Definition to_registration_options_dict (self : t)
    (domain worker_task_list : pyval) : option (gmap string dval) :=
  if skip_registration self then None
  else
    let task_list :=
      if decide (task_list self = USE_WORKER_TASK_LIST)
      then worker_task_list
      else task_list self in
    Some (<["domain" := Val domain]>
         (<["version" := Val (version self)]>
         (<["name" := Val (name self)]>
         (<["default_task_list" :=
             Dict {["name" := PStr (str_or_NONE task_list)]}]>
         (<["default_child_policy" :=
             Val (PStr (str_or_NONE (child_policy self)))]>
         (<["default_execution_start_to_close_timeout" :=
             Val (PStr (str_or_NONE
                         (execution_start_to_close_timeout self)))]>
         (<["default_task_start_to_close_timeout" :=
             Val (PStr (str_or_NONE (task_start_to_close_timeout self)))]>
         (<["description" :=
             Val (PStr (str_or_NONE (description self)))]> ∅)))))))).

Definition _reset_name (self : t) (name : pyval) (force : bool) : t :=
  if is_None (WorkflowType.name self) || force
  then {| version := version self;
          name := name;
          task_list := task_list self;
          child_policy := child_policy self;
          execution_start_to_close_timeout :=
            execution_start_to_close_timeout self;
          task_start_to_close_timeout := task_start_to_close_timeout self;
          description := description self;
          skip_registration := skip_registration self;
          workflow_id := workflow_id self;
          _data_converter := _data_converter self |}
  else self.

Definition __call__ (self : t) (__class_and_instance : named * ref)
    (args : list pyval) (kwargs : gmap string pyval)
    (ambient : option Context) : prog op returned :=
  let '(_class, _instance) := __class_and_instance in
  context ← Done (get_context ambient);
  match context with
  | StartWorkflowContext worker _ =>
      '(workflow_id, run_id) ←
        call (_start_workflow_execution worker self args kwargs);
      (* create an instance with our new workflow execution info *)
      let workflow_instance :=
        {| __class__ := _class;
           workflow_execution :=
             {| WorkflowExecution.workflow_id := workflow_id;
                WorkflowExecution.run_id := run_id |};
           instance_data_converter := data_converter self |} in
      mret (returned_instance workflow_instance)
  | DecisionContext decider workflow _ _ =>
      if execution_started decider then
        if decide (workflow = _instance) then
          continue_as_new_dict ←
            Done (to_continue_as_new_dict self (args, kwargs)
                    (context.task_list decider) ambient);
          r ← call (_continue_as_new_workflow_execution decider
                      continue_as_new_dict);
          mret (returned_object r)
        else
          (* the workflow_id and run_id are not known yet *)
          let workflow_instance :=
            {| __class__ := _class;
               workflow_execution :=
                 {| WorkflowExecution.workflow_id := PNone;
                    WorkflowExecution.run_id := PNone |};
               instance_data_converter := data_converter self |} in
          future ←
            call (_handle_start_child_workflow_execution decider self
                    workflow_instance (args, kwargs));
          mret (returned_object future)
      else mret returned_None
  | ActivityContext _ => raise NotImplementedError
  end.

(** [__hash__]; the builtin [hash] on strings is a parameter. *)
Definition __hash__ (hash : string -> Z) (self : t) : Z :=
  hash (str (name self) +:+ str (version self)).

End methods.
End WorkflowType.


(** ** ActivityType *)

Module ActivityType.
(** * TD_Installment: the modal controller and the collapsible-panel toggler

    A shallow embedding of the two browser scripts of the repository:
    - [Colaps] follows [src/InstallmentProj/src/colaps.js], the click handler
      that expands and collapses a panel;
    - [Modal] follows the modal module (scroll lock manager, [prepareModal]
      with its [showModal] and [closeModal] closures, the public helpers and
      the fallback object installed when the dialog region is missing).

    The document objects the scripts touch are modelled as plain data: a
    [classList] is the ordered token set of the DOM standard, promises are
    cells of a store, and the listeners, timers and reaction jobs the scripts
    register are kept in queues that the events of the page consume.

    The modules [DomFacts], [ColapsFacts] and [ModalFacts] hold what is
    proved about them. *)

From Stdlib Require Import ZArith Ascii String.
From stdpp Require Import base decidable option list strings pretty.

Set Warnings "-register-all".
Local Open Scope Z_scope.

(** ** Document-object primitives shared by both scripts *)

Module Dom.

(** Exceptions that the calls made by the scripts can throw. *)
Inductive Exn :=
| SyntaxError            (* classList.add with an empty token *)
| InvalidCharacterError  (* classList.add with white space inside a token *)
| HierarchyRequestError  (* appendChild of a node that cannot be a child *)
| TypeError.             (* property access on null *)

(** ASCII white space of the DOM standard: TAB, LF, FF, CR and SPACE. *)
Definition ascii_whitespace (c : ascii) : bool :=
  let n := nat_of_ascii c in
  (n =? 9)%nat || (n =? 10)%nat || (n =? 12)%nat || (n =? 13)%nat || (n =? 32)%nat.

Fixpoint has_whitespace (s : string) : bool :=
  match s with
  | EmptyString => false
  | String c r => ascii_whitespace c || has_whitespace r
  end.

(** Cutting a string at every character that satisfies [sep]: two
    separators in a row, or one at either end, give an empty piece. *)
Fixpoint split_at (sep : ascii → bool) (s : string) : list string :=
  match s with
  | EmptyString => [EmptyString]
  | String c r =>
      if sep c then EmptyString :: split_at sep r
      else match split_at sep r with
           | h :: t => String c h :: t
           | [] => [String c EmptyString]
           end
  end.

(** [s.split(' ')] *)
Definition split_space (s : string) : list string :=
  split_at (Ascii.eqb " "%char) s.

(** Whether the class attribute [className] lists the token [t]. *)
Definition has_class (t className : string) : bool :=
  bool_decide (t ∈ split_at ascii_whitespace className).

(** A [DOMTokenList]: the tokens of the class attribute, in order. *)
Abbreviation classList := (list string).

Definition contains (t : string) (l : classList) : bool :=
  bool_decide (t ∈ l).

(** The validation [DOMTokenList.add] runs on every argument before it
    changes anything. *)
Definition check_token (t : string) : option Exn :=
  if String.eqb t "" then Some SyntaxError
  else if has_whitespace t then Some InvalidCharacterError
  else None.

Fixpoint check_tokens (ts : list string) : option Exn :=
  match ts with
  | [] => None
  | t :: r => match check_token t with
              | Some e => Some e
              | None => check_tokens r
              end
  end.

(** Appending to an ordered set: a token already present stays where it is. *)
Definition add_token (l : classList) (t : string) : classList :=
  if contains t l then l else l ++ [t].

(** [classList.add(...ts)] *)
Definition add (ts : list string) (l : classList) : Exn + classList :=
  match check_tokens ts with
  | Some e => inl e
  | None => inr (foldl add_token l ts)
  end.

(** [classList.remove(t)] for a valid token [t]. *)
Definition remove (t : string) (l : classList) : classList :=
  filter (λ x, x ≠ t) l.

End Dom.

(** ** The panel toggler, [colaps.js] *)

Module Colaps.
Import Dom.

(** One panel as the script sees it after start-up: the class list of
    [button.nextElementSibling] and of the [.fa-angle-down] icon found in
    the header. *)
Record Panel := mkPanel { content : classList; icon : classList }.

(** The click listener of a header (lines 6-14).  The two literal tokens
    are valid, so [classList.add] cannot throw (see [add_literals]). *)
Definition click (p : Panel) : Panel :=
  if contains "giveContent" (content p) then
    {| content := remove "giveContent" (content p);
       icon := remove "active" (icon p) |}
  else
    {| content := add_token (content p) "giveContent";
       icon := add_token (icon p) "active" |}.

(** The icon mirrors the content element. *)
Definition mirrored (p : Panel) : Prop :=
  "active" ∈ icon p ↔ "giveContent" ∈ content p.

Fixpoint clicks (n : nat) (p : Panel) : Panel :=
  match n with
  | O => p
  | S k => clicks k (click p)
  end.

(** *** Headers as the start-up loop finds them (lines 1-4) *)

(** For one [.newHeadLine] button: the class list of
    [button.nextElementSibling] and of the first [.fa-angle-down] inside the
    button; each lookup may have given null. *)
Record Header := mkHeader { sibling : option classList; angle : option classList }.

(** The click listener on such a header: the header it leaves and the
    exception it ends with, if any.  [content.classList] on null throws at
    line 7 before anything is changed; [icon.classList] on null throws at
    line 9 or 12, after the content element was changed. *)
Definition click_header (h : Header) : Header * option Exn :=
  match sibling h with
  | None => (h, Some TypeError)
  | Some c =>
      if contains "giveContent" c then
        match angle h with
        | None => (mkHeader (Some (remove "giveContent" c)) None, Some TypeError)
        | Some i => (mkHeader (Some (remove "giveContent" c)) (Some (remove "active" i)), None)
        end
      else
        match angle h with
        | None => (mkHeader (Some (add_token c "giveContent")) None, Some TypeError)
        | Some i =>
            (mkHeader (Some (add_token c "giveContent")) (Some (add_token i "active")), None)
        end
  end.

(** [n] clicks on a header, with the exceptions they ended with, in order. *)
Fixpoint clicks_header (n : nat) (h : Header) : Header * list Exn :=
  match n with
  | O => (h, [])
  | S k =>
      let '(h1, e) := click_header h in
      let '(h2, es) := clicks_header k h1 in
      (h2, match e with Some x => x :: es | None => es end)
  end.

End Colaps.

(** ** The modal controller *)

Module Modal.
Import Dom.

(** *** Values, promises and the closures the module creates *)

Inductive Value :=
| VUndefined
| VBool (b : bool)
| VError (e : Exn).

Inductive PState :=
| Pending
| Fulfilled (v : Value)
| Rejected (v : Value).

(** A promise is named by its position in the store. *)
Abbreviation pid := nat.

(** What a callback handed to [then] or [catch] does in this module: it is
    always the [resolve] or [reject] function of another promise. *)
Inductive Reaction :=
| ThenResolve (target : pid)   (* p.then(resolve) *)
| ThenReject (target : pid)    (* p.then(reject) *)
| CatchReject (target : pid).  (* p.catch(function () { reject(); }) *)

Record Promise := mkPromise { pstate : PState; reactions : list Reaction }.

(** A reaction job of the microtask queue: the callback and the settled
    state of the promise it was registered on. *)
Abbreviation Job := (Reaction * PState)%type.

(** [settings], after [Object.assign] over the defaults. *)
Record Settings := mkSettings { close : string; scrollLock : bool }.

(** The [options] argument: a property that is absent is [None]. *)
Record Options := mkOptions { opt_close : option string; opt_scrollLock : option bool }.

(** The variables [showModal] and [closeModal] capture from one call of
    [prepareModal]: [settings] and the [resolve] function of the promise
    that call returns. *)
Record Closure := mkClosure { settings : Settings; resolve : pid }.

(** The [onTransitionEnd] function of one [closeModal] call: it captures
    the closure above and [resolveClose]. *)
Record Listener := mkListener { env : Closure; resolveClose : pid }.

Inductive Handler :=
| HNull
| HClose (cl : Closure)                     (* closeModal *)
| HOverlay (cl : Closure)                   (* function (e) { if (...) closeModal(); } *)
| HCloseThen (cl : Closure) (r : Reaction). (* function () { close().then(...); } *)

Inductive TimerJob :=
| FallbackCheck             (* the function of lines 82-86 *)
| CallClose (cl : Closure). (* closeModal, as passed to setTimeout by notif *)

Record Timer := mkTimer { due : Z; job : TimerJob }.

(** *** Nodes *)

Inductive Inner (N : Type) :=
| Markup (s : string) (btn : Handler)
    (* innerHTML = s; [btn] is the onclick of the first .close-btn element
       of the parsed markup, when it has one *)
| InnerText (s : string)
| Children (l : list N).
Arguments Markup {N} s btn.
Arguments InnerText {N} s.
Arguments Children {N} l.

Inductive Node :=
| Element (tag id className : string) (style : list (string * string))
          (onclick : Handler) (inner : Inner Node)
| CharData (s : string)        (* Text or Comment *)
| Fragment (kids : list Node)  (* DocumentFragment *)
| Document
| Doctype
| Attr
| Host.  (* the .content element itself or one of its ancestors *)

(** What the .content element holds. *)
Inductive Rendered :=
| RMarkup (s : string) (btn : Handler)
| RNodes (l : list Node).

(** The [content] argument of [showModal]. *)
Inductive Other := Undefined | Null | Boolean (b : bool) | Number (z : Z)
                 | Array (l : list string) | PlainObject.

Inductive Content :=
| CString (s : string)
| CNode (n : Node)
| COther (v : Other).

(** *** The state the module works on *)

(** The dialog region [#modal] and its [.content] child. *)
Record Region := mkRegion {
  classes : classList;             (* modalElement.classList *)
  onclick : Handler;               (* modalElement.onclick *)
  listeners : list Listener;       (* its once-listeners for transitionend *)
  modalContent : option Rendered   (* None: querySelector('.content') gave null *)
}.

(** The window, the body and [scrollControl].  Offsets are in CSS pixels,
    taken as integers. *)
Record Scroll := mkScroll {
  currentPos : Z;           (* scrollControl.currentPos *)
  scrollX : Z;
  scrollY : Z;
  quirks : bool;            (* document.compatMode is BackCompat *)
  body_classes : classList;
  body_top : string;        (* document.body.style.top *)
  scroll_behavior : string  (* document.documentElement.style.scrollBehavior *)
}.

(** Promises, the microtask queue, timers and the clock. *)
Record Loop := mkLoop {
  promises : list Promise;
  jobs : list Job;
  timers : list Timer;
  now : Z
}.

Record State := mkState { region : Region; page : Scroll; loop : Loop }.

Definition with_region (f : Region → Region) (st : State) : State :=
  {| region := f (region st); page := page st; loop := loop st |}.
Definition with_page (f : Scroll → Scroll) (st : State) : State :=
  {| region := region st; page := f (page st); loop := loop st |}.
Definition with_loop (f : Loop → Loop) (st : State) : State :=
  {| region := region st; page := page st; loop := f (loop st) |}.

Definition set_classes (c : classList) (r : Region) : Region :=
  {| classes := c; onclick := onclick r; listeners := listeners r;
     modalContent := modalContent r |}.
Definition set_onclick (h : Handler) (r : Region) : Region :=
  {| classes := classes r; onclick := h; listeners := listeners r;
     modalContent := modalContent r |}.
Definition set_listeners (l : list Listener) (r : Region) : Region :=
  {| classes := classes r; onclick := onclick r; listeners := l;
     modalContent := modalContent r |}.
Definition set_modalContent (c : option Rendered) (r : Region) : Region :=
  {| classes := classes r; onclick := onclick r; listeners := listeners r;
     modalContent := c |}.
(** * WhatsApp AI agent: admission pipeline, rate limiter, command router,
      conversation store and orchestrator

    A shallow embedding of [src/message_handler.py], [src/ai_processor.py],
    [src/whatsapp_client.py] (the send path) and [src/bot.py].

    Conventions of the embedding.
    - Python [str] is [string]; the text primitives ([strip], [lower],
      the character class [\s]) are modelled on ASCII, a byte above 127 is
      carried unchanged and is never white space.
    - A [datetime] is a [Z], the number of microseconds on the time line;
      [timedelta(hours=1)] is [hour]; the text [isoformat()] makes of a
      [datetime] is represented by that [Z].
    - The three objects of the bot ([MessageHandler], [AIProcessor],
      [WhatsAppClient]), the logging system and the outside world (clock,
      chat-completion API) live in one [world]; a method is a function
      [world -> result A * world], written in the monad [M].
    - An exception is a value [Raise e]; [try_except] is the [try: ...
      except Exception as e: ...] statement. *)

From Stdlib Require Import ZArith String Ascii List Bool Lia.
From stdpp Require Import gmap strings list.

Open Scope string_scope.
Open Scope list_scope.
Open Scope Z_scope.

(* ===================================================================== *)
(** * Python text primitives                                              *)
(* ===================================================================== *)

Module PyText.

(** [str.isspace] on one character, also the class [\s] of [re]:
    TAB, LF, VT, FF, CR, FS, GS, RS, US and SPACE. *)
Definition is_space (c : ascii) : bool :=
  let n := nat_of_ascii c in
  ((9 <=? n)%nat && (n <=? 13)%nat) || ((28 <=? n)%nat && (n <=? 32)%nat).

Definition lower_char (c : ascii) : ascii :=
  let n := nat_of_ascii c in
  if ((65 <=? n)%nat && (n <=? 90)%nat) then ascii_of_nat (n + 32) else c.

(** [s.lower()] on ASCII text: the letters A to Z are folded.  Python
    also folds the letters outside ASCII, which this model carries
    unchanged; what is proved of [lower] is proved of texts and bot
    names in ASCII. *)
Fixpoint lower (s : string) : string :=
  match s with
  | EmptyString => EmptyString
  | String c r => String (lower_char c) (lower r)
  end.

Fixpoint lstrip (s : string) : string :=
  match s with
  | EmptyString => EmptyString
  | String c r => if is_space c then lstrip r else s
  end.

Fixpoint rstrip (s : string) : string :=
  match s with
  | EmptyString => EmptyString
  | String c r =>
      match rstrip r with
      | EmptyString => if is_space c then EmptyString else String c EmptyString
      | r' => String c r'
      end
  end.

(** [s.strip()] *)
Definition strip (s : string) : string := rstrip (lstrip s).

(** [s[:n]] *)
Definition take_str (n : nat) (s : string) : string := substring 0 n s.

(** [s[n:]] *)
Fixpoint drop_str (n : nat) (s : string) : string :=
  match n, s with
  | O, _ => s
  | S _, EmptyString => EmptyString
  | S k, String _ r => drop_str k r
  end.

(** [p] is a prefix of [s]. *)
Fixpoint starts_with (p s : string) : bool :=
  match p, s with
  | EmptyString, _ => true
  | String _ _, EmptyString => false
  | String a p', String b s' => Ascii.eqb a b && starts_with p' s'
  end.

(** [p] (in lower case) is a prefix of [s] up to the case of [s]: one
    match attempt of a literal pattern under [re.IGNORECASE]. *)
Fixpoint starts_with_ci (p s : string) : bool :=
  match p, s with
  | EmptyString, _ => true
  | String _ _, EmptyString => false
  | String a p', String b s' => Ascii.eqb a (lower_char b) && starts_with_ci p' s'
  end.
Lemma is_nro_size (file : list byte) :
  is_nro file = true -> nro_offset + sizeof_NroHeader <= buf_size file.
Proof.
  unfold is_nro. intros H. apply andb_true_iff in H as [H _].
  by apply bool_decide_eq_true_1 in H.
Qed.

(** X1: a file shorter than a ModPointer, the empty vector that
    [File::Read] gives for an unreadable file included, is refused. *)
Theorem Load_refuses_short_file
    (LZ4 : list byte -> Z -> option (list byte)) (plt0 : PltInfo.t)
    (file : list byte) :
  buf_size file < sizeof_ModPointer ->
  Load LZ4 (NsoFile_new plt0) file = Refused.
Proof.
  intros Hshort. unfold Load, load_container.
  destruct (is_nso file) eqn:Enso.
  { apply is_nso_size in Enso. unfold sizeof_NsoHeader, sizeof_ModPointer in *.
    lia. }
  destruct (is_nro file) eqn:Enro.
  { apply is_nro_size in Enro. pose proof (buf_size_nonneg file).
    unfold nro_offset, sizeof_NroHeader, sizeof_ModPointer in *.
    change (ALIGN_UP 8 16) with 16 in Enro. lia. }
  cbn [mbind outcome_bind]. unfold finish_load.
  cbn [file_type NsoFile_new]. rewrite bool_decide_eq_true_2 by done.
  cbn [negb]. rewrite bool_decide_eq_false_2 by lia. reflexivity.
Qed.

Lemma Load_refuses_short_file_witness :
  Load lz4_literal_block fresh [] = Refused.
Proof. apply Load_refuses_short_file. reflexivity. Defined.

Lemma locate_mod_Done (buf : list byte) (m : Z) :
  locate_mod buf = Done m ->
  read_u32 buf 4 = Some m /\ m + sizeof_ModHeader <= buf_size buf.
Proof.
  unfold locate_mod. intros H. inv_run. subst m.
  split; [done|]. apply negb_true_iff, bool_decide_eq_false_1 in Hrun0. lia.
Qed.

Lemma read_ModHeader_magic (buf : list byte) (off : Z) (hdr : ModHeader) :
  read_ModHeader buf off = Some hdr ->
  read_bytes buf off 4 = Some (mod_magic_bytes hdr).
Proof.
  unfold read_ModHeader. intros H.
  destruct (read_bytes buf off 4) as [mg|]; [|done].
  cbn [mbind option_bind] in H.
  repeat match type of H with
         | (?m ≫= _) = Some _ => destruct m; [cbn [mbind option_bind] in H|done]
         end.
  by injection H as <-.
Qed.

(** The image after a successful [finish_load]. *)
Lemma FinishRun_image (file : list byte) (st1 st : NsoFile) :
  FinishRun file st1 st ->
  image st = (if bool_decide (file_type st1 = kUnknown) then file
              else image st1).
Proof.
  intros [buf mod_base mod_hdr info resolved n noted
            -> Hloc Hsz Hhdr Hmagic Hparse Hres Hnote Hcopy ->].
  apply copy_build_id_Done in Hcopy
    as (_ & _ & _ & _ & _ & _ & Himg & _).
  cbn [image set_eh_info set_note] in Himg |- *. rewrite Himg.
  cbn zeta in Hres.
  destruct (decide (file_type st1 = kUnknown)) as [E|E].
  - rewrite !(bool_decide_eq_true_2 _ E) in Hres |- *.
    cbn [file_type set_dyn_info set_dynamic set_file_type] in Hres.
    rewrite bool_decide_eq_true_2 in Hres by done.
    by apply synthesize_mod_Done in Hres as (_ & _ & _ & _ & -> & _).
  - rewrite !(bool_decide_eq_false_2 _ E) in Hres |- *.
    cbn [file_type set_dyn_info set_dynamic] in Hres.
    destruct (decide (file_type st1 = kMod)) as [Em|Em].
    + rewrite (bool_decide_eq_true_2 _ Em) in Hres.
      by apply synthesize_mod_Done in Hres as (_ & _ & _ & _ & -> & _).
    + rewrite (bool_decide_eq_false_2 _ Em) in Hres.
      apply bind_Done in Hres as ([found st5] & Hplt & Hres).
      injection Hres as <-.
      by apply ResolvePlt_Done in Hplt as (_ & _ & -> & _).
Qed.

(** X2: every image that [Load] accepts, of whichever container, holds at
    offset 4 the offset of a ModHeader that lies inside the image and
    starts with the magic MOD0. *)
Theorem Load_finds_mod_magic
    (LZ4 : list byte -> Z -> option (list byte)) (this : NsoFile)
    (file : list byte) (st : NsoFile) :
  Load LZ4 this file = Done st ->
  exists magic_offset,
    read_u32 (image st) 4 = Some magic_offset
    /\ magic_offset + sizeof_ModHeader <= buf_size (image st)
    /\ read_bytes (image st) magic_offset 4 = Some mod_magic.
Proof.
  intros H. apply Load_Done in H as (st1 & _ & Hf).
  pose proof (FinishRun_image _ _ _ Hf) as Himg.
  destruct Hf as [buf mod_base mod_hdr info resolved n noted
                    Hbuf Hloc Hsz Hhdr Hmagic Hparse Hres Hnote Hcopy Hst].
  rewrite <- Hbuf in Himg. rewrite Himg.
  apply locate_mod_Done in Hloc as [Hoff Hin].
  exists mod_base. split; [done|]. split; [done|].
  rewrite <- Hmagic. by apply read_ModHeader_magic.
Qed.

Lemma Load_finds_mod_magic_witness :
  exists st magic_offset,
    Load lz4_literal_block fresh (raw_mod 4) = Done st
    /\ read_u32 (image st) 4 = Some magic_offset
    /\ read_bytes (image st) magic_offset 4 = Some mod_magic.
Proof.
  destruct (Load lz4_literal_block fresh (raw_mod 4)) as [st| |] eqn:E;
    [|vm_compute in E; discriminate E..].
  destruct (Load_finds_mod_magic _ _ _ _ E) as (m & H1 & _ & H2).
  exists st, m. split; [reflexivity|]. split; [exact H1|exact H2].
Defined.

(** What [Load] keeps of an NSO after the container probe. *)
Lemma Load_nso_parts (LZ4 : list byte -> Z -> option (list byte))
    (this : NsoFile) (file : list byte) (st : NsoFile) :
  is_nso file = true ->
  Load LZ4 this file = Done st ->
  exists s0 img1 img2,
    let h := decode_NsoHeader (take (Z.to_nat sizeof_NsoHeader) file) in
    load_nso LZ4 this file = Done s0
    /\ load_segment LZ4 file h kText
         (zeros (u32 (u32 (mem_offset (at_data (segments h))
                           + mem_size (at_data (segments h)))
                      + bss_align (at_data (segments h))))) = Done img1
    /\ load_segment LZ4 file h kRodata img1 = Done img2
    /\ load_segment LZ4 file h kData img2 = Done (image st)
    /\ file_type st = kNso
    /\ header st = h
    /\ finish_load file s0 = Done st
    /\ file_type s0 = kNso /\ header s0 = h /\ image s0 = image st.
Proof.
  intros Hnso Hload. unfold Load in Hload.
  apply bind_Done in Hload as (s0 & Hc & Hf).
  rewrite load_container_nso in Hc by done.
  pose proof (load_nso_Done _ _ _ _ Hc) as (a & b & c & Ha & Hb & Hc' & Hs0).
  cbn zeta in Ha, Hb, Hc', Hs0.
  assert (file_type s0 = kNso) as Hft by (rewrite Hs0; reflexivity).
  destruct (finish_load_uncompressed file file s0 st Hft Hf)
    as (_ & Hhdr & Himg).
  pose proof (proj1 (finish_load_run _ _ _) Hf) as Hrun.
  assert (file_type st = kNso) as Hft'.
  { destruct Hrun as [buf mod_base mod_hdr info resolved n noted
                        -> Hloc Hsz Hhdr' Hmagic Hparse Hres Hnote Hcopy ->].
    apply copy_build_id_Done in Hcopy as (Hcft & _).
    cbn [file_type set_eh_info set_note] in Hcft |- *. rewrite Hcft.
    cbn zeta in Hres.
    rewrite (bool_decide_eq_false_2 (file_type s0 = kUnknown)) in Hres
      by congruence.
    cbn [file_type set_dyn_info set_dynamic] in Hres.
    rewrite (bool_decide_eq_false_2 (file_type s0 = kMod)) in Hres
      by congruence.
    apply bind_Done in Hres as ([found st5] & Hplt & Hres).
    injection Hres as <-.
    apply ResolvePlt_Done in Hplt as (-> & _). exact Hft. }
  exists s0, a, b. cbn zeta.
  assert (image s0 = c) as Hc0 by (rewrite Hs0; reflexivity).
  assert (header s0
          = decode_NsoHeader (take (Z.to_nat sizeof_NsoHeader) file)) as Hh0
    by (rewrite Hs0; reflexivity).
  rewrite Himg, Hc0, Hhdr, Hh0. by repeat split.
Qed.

——

EXERCISE PROMPT:
Using the entries above, extract exactly the span from the line with "intros [buf mod_base" to the line with "(bool_decide_eq_false_2 _ Em) in Hres.", both lines included; leave out everything else.

EXERCISE RESULT:
  intros [buf mod_base mod_hdr info resolved n noted
            -> Hloc Hsz Hhdr Hmagic Hparse Hres Hnote Hcopy ->].
  apply copy_build_id_Done in Hcopy
    as (_ & _ & _ & _ & _ & _ & Himg & _).
  cbn [image set_eh_info set_note] in Himg |- *. rewrite Himg.
  cbn zeta in Hres.
  destruct (decide (file_type st1 = kUnknown)) as [E|E].
  - rewrite !(bool_decide_eq_true_2 _ E) in Hres |- *.
    cbn [file_type set_dyn_info set_dynamic set_file_type] in Hres.
    rewrite bool_decide_eq_true_2 in Hres by done.
    by apply synthesize_mod_Done in Hres as (_ & _ & _ & _ & -> & _).
  - rewrite !(bool_decide_eq_false_2 _ E) in Hres |- *.
    cbn [file_type set_dyn_info set_dynamic] in Hres.
    destruct (decide (file_type st1 = kMod)) as [Em|Em].
    + rewrite (bool_decide_eq_true_2 _ Em) in Hres.
      by apply synthesize_mod_Done in Hres as (_ & _ & _ & _ & -> & _).
    + rewrite (bool_decide_eq_false_2 _ Em) in Hres.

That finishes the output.